◆ **Work task**: Only the lines of the data below from the one with "- intros Hi." through the one with "End AutoConfig." are wanted. Repeat them exactly.

◆ **Recorded information**:
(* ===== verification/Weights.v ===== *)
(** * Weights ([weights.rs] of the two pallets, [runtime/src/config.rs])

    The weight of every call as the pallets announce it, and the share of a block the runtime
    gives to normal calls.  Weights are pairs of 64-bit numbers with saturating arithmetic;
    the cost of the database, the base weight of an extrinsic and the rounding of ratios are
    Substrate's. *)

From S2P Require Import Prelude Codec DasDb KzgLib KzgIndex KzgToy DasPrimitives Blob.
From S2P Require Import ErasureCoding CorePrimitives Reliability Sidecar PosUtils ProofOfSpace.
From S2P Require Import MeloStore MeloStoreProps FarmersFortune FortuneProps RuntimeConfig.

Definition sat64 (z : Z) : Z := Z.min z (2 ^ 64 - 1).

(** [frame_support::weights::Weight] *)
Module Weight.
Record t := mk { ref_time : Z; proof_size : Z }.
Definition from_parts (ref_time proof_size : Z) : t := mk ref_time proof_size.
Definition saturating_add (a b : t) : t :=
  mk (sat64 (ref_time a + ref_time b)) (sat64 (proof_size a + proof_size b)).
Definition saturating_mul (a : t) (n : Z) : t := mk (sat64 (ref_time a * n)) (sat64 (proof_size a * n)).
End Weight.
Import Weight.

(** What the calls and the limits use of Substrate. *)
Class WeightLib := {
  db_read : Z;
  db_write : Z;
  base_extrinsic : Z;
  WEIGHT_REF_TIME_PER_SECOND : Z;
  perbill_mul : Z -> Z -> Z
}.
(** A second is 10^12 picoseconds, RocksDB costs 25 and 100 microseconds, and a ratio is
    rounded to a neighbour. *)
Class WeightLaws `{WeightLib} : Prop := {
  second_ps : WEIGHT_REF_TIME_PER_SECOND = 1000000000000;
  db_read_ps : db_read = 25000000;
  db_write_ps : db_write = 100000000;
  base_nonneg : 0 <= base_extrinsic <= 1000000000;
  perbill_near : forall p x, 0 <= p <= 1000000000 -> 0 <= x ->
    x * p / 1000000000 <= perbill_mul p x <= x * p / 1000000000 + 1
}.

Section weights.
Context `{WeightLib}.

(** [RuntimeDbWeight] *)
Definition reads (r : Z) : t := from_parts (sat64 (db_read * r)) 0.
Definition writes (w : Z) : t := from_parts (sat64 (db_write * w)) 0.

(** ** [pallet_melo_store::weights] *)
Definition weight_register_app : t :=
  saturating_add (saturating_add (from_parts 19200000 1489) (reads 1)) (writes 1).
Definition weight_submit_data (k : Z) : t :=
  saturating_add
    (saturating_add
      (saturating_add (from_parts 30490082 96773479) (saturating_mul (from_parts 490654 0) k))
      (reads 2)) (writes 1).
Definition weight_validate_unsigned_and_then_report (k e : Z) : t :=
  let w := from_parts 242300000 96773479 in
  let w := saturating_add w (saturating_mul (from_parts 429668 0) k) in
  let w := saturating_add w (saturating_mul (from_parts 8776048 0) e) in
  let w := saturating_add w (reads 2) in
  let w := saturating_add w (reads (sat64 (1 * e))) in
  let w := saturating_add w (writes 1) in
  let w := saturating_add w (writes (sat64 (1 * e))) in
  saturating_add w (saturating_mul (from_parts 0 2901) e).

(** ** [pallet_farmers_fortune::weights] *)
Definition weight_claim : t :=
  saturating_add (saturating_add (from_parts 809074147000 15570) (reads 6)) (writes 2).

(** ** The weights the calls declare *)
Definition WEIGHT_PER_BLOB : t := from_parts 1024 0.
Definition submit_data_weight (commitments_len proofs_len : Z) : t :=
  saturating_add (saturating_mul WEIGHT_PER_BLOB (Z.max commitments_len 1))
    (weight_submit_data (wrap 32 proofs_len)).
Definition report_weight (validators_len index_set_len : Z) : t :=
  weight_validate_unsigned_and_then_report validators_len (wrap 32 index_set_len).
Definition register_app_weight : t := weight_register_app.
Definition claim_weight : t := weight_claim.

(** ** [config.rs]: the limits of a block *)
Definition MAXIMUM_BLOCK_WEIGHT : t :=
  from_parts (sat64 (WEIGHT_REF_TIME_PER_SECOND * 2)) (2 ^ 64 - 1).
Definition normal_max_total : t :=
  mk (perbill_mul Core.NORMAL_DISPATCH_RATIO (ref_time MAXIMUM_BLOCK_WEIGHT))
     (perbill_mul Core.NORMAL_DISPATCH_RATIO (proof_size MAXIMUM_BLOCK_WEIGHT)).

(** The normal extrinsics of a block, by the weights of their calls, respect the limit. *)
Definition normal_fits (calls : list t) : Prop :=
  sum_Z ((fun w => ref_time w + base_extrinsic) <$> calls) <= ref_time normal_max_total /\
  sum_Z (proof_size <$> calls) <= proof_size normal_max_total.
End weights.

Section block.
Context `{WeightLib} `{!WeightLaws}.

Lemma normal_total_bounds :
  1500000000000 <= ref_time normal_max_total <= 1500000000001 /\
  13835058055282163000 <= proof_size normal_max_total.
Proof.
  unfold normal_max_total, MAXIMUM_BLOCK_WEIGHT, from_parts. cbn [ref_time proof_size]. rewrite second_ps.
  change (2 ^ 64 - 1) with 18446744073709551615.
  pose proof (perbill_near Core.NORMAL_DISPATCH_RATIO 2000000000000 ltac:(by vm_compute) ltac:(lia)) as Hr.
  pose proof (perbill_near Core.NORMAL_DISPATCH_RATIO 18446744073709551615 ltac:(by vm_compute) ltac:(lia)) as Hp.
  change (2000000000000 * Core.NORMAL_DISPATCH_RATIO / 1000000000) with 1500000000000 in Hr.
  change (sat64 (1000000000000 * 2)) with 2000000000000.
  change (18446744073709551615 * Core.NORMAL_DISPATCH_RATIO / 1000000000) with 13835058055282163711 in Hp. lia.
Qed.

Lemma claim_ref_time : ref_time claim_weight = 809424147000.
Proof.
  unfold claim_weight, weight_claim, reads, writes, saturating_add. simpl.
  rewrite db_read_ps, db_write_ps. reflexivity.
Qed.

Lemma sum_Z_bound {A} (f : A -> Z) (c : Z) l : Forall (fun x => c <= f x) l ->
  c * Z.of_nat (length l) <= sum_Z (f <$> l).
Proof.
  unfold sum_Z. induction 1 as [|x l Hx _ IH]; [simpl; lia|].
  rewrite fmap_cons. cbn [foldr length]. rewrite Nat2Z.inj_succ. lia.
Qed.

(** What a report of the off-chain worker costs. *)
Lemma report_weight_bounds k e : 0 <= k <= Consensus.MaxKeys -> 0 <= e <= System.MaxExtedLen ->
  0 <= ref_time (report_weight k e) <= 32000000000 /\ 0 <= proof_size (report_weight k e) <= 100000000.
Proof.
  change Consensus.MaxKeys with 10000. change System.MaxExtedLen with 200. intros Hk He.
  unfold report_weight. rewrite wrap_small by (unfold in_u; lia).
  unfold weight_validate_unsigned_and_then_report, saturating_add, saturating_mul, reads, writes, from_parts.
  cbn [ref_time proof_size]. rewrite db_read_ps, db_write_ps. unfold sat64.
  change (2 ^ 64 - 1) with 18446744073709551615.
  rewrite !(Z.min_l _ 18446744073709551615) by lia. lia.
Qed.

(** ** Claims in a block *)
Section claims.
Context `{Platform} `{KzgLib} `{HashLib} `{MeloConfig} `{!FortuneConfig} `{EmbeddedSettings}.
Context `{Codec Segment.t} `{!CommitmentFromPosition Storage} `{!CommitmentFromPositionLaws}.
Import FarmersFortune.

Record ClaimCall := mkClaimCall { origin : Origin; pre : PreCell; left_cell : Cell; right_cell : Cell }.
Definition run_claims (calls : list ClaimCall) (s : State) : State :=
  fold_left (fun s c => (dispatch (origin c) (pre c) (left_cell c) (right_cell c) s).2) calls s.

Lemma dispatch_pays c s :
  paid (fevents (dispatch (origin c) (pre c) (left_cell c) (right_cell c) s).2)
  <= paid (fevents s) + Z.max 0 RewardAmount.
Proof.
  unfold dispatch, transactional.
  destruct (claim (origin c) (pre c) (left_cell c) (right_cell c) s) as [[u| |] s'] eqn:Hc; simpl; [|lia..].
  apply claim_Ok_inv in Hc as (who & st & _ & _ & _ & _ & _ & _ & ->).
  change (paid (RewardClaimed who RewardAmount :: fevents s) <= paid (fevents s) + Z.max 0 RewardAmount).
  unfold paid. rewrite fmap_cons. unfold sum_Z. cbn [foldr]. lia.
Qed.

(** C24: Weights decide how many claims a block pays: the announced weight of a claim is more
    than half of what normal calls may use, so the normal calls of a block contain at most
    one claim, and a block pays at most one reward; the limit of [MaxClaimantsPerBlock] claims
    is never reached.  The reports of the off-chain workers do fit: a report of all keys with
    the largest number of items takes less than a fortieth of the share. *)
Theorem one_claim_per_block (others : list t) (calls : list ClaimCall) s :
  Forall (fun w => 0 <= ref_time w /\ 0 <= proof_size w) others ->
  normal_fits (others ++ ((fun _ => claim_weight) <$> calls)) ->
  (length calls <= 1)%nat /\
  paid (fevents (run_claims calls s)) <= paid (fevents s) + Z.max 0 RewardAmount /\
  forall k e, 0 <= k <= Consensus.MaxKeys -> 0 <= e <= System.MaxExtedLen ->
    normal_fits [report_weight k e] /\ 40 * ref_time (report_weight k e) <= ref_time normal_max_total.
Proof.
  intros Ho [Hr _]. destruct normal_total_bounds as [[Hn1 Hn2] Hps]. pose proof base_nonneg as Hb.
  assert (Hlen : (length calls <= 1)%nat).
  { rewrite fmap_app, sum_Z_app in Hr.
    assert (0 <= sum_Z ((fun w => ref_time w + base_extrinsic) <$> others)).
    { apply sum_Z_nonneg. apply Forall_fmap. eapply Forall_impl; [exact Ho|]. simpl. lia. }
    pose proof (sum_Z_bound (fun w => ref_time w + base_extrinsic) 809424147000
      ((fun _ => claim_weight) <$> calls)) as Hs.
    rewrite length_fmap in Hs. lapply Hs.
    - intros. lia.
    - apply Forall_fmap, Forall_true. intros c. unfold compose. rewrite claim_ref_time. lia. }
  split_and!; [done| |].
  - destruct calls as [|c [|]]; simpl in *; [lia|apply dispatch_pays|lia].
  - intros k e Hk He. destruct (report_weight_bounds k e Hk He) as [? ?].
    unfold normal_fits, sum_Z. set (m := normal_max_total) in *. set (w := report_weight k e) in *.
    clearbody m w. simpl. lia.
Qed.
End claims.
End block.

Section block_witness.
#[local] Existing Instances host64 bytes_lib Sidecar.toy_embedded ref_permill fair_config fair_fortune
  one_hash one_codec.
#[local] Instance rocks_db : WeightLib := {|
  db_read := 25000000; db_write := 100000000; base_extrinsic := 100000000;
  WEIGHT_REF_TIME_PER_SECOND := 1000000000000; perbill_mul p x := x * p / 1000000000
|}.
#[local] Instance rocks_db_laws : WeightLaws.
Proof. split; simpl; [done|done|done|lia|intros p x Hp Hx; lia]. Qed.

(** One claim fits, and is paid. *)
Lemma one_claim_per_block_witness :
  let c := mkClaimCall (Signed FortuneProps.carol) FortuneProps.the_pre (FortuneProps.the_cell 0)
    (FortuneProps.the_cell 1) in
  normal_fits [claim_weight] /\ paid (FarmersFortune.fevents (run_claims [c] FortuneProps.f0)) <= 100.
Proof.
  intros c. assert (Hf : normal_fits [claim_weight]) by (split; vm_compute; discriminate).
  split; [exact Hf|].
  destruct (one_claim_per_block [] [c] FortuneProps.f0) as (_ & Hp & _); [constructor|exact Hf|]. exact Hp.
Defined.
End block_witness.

---

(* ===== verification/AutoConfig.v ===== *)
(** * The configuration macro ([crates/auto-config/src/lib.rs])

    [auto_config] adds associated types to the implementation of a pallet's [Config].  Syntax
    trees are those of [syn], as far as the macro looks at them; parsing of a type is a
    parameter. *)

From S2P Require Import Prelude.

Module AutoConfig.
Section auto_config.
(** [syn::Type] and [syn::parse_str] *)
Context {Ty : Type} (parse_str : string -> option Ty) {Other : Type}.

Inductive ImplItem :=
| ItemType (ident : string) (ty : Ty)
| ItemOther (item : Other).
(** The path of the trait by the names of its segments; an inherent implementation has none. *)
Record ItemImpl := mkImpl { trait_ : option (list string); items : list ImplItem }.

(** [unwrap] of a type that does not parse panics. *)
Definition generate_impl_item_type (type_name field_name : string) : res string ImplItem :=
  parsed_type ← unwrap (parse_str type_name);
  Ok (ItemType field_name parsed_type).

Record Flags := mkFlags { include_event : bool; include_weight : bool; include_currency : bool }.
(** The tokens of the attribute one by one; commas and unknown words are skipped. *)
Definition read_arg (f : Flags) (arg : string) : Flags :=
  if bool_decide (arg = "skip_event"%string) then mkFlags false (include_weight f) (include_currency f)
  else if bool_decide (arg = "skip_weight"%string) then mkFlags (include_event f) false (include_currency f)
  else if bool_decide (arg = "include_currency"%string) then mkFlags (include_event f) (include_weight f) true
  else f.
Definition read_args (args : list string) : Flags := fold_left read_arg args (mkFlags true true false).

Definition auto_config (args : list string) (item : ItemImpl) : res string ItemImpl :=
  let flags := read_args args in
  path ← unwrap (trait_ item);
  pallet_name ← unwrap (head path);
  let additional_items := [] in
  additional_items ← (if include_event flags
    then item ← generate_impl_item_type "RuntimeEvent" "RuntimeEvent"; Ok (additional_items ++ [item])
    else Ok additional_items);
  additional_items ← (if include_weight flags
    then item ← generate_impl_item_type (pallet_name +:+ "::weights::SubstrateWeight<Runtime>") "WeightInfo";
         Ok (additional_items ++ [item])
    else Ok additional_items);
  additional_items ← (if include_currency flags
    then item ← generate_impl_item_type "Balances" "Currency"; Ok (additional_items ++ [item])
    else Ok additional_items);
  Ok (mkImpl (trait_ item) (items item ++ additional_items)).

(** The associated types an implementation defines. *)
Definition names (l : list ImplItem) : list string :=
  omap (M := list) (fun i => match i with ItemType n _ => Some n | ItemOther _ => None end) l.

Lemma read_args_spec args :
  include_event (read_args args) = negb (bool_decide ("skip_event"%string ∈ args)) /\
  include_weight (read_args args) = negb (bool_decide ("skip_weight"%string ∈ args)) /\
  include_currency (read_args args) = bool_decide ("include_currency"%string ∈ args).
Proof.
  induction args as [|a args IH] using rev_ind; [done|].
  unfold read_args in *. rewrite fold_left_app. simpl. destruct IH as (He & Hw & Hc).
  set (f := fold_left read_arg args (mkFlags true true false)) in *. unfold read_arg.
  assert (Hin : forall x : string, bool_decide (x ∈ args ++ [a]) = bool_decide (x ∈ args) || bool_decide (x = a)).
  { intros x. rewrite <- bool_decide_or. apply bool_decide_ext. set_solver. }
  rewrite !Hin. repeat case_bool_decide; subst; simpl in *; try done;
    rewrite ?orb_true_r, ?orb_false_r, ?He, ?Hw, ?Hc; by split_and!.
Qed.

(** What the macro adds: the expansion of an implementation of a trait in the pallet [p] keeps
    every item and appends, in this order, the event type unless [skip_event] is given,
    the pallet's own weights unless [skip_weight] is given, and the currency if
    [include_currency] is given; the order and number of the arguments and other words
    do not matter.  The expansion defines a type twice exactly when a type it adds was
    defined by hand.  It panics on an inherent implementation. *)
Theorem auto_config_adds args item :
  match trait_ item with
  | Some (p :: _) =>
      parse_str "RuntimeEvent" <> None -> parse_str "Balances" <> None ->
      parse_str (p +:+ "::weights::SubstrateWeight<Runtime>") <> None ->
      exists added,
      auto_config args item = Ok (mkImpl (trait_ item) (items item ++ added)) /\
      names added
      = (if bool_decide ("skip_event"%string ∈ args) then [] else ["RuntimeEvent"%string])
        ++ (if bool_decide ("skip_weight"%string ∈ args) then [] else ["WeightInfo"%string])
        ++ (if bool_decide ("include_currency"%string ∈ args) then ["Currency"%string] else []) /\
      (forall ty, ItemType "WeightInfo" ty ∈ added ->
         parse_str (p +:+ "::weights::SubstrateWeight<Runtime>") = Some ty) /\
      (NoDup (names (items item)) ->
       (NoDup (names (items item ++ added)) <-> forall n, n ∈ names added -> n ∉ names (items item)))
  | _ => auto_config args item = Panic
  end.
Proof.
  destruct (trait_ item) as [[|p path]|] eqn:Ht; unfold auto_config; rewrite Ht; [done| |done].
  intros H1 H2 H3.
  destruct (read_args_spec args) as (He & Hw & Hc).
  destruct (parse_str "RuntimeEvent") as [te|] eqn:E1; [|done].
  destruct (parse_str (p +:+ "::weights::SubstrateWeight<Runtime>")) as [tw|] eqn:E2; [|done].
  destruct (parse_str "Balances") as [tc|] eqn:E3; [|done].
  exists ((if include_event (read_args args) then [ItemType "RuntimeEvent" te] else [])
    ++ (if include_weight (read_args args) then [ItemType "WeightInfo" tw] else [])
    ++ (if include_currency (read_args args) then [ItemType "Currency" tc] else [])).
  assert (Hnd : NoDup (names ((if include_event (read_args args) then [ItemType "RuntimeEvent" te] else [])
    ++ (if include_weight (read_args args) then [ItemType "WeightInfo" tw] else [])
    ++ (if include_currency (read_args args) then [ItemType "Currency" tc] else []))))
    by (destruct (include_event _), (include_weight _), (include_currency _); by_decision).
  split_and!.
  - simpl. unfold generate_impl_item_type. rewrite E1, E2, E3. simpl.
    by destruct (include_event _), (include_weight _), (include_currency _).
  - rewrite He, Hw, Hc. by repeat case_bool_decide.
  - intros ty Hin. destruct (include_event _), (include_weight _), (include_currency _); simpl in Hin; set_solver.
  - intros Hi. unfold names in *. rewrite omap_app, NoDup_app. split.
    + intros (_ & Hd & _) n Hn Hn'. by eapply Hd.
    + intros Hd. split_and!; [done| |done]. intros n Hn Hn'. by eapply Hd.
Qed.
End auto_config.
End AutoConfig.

◆ **Exercise solution**:
  - intros Hi. unfold names in *. rewrite omap_app, NoDup_app. split.
    + intros (_ & Hd & _) n Hn Hn'. by eapply Hd.
    + intros Hd. split_and!; [done| |done]. intros n Hn Hn'. by eapply Hd.
Qed.
End auto_config.
End AutoConfig.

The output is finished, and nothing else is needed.